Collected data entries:

________________________

(** The machine after the claim and its second entry. *)
Lemma memory_is_durable_witness : ∃ fsm fsm',
  (opened fsm ∧ runs fsm fsm') ∧
  durable (StoreResults.projections (StoreApply.tables (store fsm'))) (reducer (applyState fsm')).
Proof.
  pose proof run as r. exists (rf_first r), (rf_again r).
  split; [exact (conj (first_opened r) (again_runs r))|].
  destruct (memory_is_durable (rf_first r) (rf_again r) (first_opened r) (again_runs r))
    as (committed & Hd & Hrun & _).
  rewrite (Hrun (rf_running r)). exact (di_rows _ _ Hd).
Defined.

(** The claim, looked up after its second entry. *)
Lemma acknowledged_is_durable_witness : ∃ fsm applied response result later,
  (opened fsm ∧ Apply no_failpoint 0 fsm (Some (entry 2)) clock = (applied, response) ∧
   Err response = None ∧ Result response = Some result ∧ runs applied later) ∧
  ∃ event lookup, StoreResults.LookupCommandResult (StoreApply.tables (store later)) event =
    inr (Some lookup).
Proof.
  pose proof run as r. destruct (answered_inv _ (rf_answered r)) as [He [result Hr]].
  assert (Hlater : runs (rf_claimed r) (rf_again r)).
  { eapply runs_apply; [apply runs_refl|apply rf_repeat]. }
  exists (rf_first r), (rf_claimed r), (rf_response r), result, (rf_again r).
  split; [exact (conj (first_opened r) (conj (rf_claim r) (conj He (conj Hr Hlater))))|].
  destruct (acknowledged_is_durable (rf_first r) (rf_first r) no_failpoint 0 (entry 2) clock
    (rf_claimed r) (rf_response r) result (rf_again r) (first_opened r) (runs_refl _) (rf_claim r) He Hr
    Hlater) as (signed & _ & _ & lookup & Hl & _).
  exists (Event.EventID (Event.proposal signed)), lookup. exact Hl.
Defined.

(** The claim on two machines, with two boots and two clocks. *)
Lemma replicas_agree_witness : ∃ fsm fsm' final final' results results',
  (same_replica fsm fsm' ∧ acknowledges fsm [entry 2] results final ∧
   acknowledges fsm' [entry 2] results' final') ∧ same_replica final final' ∧ results = results'.
Proof.
  pose proof run as r. destruct (answered_inv _ (rf_answered r)) as [He [result Hr]].
  destruct (answered_inv _ (rf_answered'' r)) as [He' [result' Hr']].
  destruct (NewFSM_same _ _ _ _ _ (rf_new r) (rf_new' r)) as (Hs & Hs' & Ha).
  assert (Hsame : same_replica (rf_first r) (rf_second r)) by (split; congruence).
  assert (Hl : acknowledges (rf_first r) [entry 2] [replicated_result result] (rf_claimed r)).
  { eapply acknowledges_entry; [done|done|exact (rf_claim r)|exact He|exact Hr|constructor]. }
  assert (Hl' : acknowledges (rf_second r) [entry 2] [replicated_result result'] (rf_other r)).
  { eapply acknowledges_entry; [done|done|exact (rf_elsewhere r)|exact He'|exact Hr'|constructor]. }
  exists (rf_first r), (rf_second r), (rf_claimed r), (rf_other r), [replicated_result result],
    [replicated_result result'].
  split; [exact (conj Hsame (conj Hl Hl'))|].
  exact (replicas_agree _ _ _ _ _ _ _ Hsame Hl Hl').
Defined.


(** ** An entry that no replica can record

    The codec admits thirty-two levels of nesting, and [EncodeResult] wraps the
    proposal in one more before it canonicalizes it. *)

Fixpoint nested (n : nat) : json :=
  match n with O => JNull | S n => JArray [nested n] end.

(** A human's event whose payload nests [n] levels below its object. *)
Definition nested_entry (n : nat) : Log :=
  mkLog 1 2 LogCommand
    (Event.canonical
       (Fixtures.signed
          (Fixtures.proposal (Fixtures.agent_origin 8) Event.KindTaskClaimed Fixtures.task_id (Some 3%N) "{}")
          "agent" "agent_reported" (JObject [("nested", nested n)]))).

(** The machine on that entry: whether it is authentic, why it halts, and the last
    sequence of its origin and the result index in memory. *)
Definition on_nested (n : nat) : option (bool * option Cause * option N * N) :=
  fsm ← opened_store ≫= (λ store, NewFSM store Fixtures.boot_id);
  let '(after, response) := Apply no_failpoint 0 fsm (Some (nested_entry n)) clock in
  let state := reducer (applyState after) in
  Some (match authenticate (applyState fsm) (nested_entry n) with inr _ => true | inl _ => false end,
        HCause <$> Err response,
        Reducer.LastSequence <$> Reducer.originScopes state !! AdmissionProofs.scope_key (Fixtures.agent_origin 8),
        Reducer.currentResultIndex state).

(** One level below the limit the entry is recorded; at the limit it is authentic
    and the machine halts, with its sequence in the table in memory and the result
    index not advanced. *)
Example nested_entry_halts :
  on_nested 29 = Some (true, None, Some 8%N, 1%N) ∧
  on_nested 30 = Some (true, Some (CauseCommit StoreRecords.ErrInvalidApply), Some 8%N, 0%N).
Proof. split; vm_compute; reflexivity. Qed.

End FSMWitnesses.
(* ===== verification/VoterReconciliation.v ===== *)
(** * Package internal/consensus: reconciling the Raft voters with the target

    [Module Topology]: configurations of Raft servers and their record
    (raft_configuration.go and the checks of node.go). [Module Readiness]: the
    requirement on reachable, credentialed voters and its gate
    (configuration_readiness.go). [Module Reconciliation]: the planner
    (voter_reconciliation_plan.go), the evidence of eligibility
    (voter_reconciliation_eligibility.go), its input and one round
    (voter_reconciliation.go), and the checks around a change of the
    configuration (configuration_change.go, leadership_transfer.go).

    The Raft library is outside the sources: its server type is modelled, what
    it and the network answer are arguments. *)

From stdpp Require Import base gmap strings list sorting.
From Stdlib Require Import ZArith NArith Lia.
From S2P Require Import Prelude.
From S2P Require Import GoLib.
From S2P Require Import GoJson.
From S2P Require Import CodecLayer.
From S2P Require Import GoMarshal.
From S2P Require Import DomainValues.
From S2P Require Import VoterSetEntity.
From S2P Require Import DeviceEntity.
From S2P Require Import PolicyEntity.
From S2P Require Import CredentialEntity.
From S2P Require Import PeerAdmission.
From S2P Require Import StoreRecords.
From S2P Require Import CanonicalCoverage.
From S2P Require Import StateMapping.

Module Topology.

(** [raft.ServerSuffrage]; every other value is refused. *)
Inductive Suffrage := Voter | Nonvoter | SuffrageOther.

#[global] Instance Suffrage_eq_dec : EqDecision Suffrage.
Proof. solve_decision. Defined.

Record Server := mkServer {
  Suffrage_ : Suffrage;
  ServerID : string;
  Address : string }.
(** The requirement of a change at a cut. *)
Lemma change_requirement_inv state committed change requirement :
  configurationReadinessRequirement state committed change = inr requirement →
  LiveVoterDeviceIDs requirement = voters_of Voter (Servers committed) ∧
  Requirement_validate requirement = None ∧
  (kind change = raftChangeAddVoter → changeDeviceID change ∉ LiveVoterDeviceIDs requirement →
   PostChangeVoterDeviceIDs requirement ≡ₚ voters_after change (LiveVoterDeviceIDs requirement)) ∧
  (kind change ≠ raftChangeAddVoter →
   PostChangeVoterDeviceIDs requirement ≡ₚ voters_after change (LiveVoterDeviceIDs requirement)) ∧
  ∀ id, id ∈ ActiveDeviceIDs requirement →
    Device.DeviceStatus <$> PeerAdmission.Member (StateDecode.Admission state) id = Some Device.StatusActive.
Proof.
  unfold configurationReadinessRequirement. intros Hr. apply throw_inr in Hr as [_ Hr].
  destruct (activeConfiguredDeviceIDs _ _ _) as [actives|] eqn:Ha; [|done].
  apply throw_inr in Hr as [_ Hr]. apply throw_inr in Hr as [Hv Hr]. injection Hr as <-.
  apply bool_decide_eq_false, eq_None_not_Some in Hv.
  cbn [LiveVoterDeviceIDs PostChangeVoterDeviceIDs ActiveDeviceIDs requirementOf] in *.
  destruct (requirement_inv _ Hv) as (Hs & _ & _). cbn [LiveVoterDeviceIDs requirementOf] in Hs.
  split_and!; [done|done| | |].
  - intros Hk Hnot. unfold voters_after. rewrite Hk. by apply addSorted_perm.
  - intros Hk. unfold voters_after. destruct (kind change); [done|done|by apply removeSorted_perm..].
  - intros id. by apply (activeConfigured_inv _ _ _ _ _ Ha).
Qed.

Lemma length_without (l : list string) x : NoDup l →
  length (filter (λ id, id ≠ x) l) ≤ length l ≤ S (length (filter (λ id, id ≠ x) l)).
Proof.
  intros Hnd. split; [apply length_filter|].
  change (length l ≤ length (x :: filter (λ id, id ≠ x) l)). apply submseteq_length, NoDup_submseteq; [done|].
  intros y Hy. destruct (decide (y = x)) as [->|Hne]; [left|right]. by apply list_elem_of_filter.
Qed.

(** Two majorities of voter lists that differ by one voter share a voter. *)
Lemma quorums_meet voters change before after :
  NoDup voters → (kind change = raftChangeAddVoter → changeDeviceID change ∉ voters) →
  quorum voters before → quorum (voters_after change voters) after →
  ∃ id, id ∈ before ∧ id ∈ after.
Proof.
  intros Hnd Hnew (Hb & Hbs & Hbl) (Ha & Has & Hal).
  destruct (decide (Exists (λ id, id ∈ after) before)) as [He|Hne].
  { apply Exists_exists in He as (id & ? & ?). by exists id. }
  exfalso. assert (Hdisj : NoDup (before ++ after)).
  { apply NoDup_app. split_and!; [done| |done]. intros id Hin Hin'. apply Hne, Exists_exists. by exists id. }
  assert (Hbound : ∀ whole, NoDup whole → before ++ after ⊆ whole → length before + length after ≤ length whole).
  { intros whole Hw Hsub. rewrite <-length_app. by apply submseteq_length, NoDup_submseteq. }
  unfold voters_after in *. destruct (kind change) eqn:Hk.
  - specialize (Hbound (changeDeviceID change :: voters)). rewrite length_cons in *.
    enough (length before + length after ≤ S (length voters)) by lia. apply Hbound.
    + constructor; [by apply Hnew|done].
    + set_solver.
  - enough (length before + length after ≤ length voters) by lia. apply Hbound; set_solver.
  - pose proof (length_without voters (changeDeviceID change) Hnd).
    enough (length before + length after ≤ length voters) by lia. apply Hbound; [done|].
    intros id [Hin|Hin]%elem_of_app; [by apply Hbs|]. apply Has, list_elem_of_filter in Hin. by destruct Hin.
  - pose proof (length_without voters (changeDeviceID change) Hnd).
    enough (length before + length after ≤ length voters) by lia. apply Hbound; [done|].
    intros id [Hin|Hin]%elem_of_app; [by apply Hbs|]. apply Has, list_elem_of_filter in Hin. by destruct Hin.
Qed.

End ReconciliationProofs.

(** ** Attempts *)

Module AttemptProofs.

Import Topology Readiness Reconciliation ReconciliationProofs.

Section Lib.
Context `{NormLib, JCSLib, CryptoLib}.
(* ===== verification/ReconciliationLiveness.v ===== *)
(** * The reconciliation of the Raft voters converges

    [Module WorldProofs]: what a leader's round reads and keeps, the invariant of
    such worlds, what an executed plan does to them ([act]), and the measure that
    each executed plan lowers. [Module ReconciliationLiveness]: the theorem, a
    handover of the authority and the leadership as its witness, and the plan for
    a configuration without room. *)

From stdpp Require Import base gmap strings list sorting fin_maps fin_sets.
From Stdlib Require Import ZArith NArith Lia.
From S2P Require Import Prelude.
From S2P Require Import GoLib.
From S2P Require Import CodecLayer.
From S2P Require Import DomainValues.
From S2P Require Import VoterSetEntity.
From S2P Require Import DeviceEntity.
From S2P Require Import PolicyEntity.
From S2P Require Import CredentialEntity.
From S2P Require Import PublicationEntity.
From S2P Require Import ReducerState.
From S2P Require Import Fixtures.
From S2P Require Import PublicationProofs.
From S2P Require Import PeerAdmission.
From S2P Require Import LoadProofs.
From S2P Require Import StoreRecords.
From S2P Require Import CanonicalCoverage.
From S2P Require Import StateMapping.
From S2P Require Import VoterReconciliation.
From S2P Require Import ReconciliationProofs.

Module WorldProofs.

Import Topology Readiness Reconciliation ReconciliationProofs AttemptProofs.
(** * NiceGrow / Sandy bot: the email-to-scheduled-task pipeline

    A shallow embedding of [sandybot/email_utils.py] (text normalizer,
    regex extractor, identifier filter and resolver, date parsing, the
    pipeline [procesar_correo_a_tarea]) and of the task upsert of
    [sandybot/database.py] ([crear_tarea_programada]); then of the
    recipients of a client, the cameras and claims, the service upsert, the
    task queries and the removal of duplicated tasks.

    Text.  A Python [str] is modelled by [string]; the 256 values of
    [ascii] are the code points U+0000 to U+00FF.  On them white space
    ([str.isspace], [str.strip], [str.split], the class [\s]), the line
    boundaries of [str.splitlines], decimal digits ([\d]), word characters
    ([\w], [\b]) and the case of letters ([str.lower], [str.upper], re.I)
    are those of CPython; what is left out is said at [isdigit] and
    [upper_c].  Texts with characters beyond U+00FF are not covered. *)

From Stdlib Require Import Bool Arith ZArith List Ascii String Lia.
Import ListNotations.

Open Scope string_scope.
Open Scope list_scope.
Open Scope nat_scope.

Set Implicit Arguments.

(** ** Characters and the [str] methods the code uses *)

Module Py.

Definition ord (c : ascii) : nat := nat_of_ascii c.

Definition entre (lo hi : nat) (c : ascii) : bool :=
  (lo <=? ord c) && (ord c <=? hi).

(** [str.isspace], which is also the class [\s]: TAB LF VT FF CR, FS GS RS
    US, the blank, NEL (U+0085) and the no-break space (U+00A0). *)
Definition isspace (c : ascii) : bool :=
  entre 9 13 c || entre 28 32 c || (ord c =? 133) || (ord c =? 160).

(** Decimal digits: the class [\d]. *)
Definition isdigit_c (c : ascii) : bool := entre 48 57 c.

(** The letters A to Z and a to z. *)
Definition isupper_c (c : ascii) : bool := entre 65 90 c.
Definition islower_c (c : ascii) : bool := entre 97 122 c.
Definition isalpha_c (c : ascii) : bool := isupper_c c || islower_c c.

(** The letters and numbers beyond U+007F: the ordinal indicators, the
    superscripts 1 to 3, the micro sign, the fractions, and the letters from
    U+00C0 on, which leaves out the signs of multiplication and division. *)
Definition isalnum_alto (c : ascii) : bool :=
  (ord c =? 170) || entre 178 179 c || (ord c =? 181) || entre 185 186 c
  || entre 188 190 c || entre 192 214 c || entre 216 246 c
  || entre 248 255 c.

(** [\w]: alphanumeric or underscore. *)
Definition isword_c (c : ascii) : bool :=
  isalpha_c c || isdigit_c c || (ord c =? 95) || isalnum_alto c.

(** Line boundaries of [str.splitlines]: LF VT FF CR, FS GS RS and NEL. *)
Definition es_salto (c : ascii) : bool :=
  entre 10 13 c || entre 28 30 c || (ord c =? 133).
(** C3. When the digest of the fetched payload differs, letter case
    aside, from a non-empty [manifest.sha256], the network path fails with
    ChecksumMismatchError, the message carrying the expected and the
    computed digest, and the attempt leaves the store as it was. *)
Theorem checksum_mismatch_keeps_store `{Runtime}
    (env : Env) (w : World) (manifest schema : value)
    (csvText hash expected : string) :
  Fetched env w manifest schema csvText hash (VStr expected) →
  expected ≠ "" →
  toLowerCase expected ≠ toLowerCase hash →
  loadNetwork env w
    = (Throw (Exn ChecksumMismatchError
                  ("Checksum mismatch. Expected " +:+ expected
                   +:+ " got " +:+ hash)), w)
  ∧ (∀ o w', loadData env w = (o, w') → localStorage w' = localStorage w).
Proof.
  intros Hf Hne Hdiff.
  assert (loadNetwork env w
          = (Throw (Exn ChecksumMismatchError
                        ("Checksum mismatch. Expected " +:+ expected
                         +:+ " got " +:+ hash)), w)) as Hnet.
  { rewrite (loadNetwork_fetched env _ _ _ _ _ _ Hf).
    unfold checksum_differs. simpl.
    by rewrite !bool_decide_false by done. }
  split; [done|]. intros o w'. rewrite loadData_run, Hnet. simpl.
  destruct (read_lkg (localStorage w)); by intros [= _ <-].
Qed.
Definition message (f : Faults) (c : conn) (parsedData : json) (b : Broker)
  : Outcome :=
  let receiverId := prop parsedData "receiverId" in
  let message := prop parsedData "message" in
  let images := prop parsedData "images" in
  match id_of_conn b c with
  | Some uid =>
      if negb (has_identity (Some uid)) || negb (truthy receiverId)
         || negb (truthy message)
      then Done (console_log "Invalid message payload" [] b)
      else
        match room_findFirst f (store b) uid receiverId with
        | None => Raised b
        | Some found =>
            match (match found with
                   | Some room => Some (store b, room)
                   | None => room_create f (store b) uid receiverId
                   end) with
            | None => Raised b
            | Some (s1, room) =>
                match chat_create f s1 uid receiverId (room_id room)
                        message images with
                | None => Raised (set_store s1 b)
                | Some (s2, chat) =>
                    let b1 := set_store s2 b in
                    let envelope := message_envelope "message" (chat_json chat) in
                    let b2 := match userSockets_get b1 receiverId with
                              | Some receiverSocket =>
                                  if is_open b1 receiverSocket
                                  then ws_send receiverSocket envelope b1
                                  else b1
                              | None => b1
                              end in
                    Done (ws_send c envelope b2)
                end
            end
        end
  | None => Done (console_log "Invalid message payload" [] b)
  end.

Definition fetchChats (f : Faults) (c : conn) (parsedData : json) (b : Broker)
  : Outcome :=
  let receiverId := prop parsedData "receiverId" in
  match id_of_conn b c with
  | Some uid =>
      if negb (has_identity (Some uid)) || negb (truthy receiverId) then Done b
      else
        match room_findFirst f (store b) uid receiverId with
        | None => Raised b
        | Some None => Done (ws_send c (JObj [("event", JStr "noRoomFound")]) b)
        | Some (Some room) =>
            match chat_findMany_room f (store b) (room_id room) with
            | None => Raised b
            | Some found =>
                match chat_updateMany_read f (store b) (room_id room) uid with
                | None => Raised b
                | Some s1 =>
                    Done (ws_send c
                            (message_envelope "fetchChats"
                               (JArr (List.map chat_json found)))
                            (set_store s1 b))
                end
            end
        end
  | None => Done b
  end.

Definition unReadMessages (f : Faults) (c : conn) (parsedData : json) (b : Broker)
  : Outcome :=
  let receiverId := prop parsedData "receiverId" in
  match id_of_conn b c with
  | Some uid =>
      if negb (has_identity (Some uid)) || negb (truthy receiverId) then Done b
      else
        match room_findFirst f (store b) uid receiverId with
        | None => Raised b
        | Some None =>
            Done (ws_send c (message_envelope "noUnreadMessages" (JArr [])) b)
        | Some (Some room) =>
            match chat_findMany_unread f (store b) (room_id room) uid with
            | None => Raised b
            | Some unread =>
                Done (ws_send c
                        (message_envelope "unReadMessages"
                           (JObj [("messages", JArr (List.map chat_json unread));
                                  ("count", JNum (Z.of_nat (length unread)))]))
                        b)
            end
        end
  | None => Done b
  end.

Definition other_user (uid : string) (room : Room) : string :=
  if String.eqb (room_senderId room) uid
  then room_receiverId room else room_senderId room.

________________________

| Problem description |
From the data above, copy each line with the string "verification" in it.

| Response area |
(* ===== verification/VoterReconciliation.v ===== *)
(* ===== verification/ReconciliationLiveness.v ===== *)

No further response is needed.